DESCRIPTION OF THE TASK →
Print, exactly as written, the line containing "the header. *)" and every line after it, ending with the final line of the data below.
DATA SUPPLIED Block Start
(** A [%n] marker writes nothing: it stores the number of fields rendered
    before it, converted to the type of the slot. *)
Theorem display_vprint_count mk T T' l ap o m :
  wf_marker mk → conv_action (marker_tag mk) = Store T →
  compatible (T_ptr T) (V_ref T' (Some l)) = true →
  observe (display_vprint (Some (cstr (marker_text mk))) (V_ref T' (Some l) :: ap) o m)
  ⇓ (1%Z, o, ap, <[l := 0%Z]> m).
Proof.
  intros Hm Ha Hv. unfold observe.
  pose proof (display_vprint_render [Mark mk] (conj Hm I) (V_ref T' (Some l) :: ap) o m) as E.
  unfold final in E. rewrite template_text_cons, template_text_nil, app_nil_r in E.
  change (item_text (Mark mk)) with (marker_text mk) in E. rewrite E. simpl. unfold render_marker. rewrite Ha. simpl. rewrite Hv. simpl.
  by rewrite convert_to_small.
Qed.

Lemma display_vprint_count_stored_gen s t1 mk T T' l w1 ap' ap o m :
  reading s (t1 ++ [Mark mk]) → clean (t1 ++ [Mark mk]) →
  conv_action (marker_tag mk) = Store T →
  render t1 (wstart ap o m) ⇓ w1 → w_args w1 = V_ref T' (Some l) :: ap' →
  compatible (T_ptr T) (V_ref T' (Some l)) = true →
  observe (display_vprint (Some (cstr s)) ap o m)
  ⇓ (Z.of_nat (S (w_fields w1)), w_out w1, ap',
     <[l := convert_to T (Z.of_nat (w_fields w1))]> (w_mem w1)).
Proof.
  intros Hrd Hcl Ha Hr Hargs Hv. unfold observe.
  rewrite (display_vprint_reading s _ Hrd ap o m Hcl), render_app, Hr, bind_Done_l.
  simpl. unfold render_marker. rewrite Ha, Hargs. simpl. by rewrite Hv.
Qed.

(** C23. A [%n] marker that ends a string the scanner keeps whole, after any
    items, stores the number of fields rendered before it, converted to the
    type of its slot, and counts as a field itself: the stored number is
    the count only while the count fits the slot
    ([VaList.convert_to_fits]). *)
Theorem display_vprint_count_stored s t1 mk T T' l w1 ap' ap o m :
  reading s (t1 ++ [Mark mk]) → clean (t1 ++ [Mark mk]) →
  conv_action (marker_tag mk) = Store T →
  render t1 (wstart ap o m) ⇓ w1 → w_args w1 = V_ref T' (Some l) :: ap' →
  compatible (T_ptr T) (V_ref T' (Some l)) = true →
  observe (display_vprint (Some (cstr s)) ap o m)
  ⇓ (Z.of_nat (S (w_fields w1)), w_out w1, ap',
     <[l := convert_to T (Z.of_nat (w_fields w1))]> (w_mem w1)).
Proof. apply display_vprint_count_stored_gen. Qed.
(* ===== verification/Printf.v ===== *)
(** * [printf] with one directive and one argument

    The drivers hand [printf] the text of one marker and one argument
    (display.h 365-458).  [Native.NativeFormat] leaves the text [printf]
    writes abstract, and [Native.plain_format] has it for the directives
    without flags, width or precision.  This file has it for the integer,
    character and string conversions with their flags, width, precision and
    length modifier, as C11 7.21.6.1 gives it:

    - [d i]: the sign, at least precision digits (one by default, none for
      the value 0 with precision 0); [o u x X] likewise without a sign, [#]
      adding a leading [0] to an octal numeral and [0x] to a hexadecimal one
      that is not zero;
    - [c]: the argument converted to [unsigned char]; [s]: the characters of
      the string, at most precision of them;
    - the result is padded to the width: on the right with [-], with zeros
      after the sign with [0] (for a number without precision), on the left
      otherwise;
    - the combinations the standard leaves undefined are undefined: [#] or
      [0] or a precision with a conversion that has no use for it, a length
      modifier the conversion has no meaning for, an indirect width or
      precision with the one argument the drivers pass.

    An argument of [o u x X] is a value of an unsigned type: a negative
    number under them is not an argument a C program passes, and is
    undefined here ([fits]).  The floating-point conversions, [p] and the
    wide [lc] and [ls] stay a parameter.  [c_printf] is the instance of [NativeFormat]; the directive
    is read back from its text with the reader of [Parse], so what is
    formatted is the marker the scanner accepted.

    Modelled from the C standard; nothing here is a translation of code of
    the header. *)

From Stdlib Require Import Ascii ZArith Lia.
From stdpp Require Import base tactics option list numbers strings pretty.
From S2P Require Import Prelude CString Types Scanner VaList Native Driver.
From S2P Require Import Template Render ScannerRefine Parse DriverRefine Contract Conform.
DATA SUPPLIED Block End
ANSWER TO THIS PROBLEM →
    the header. *)

From Stdlib Require Import Ascii ZArith Lia.
From stdpp Require Import base tactics option list numbers strings pretty.
From S2P Require Import Prelude CString Types Scanner VaList Native Driver.
From S2P Require Import Template Render ScannerRefine Parse DriverRefine Contract Conform.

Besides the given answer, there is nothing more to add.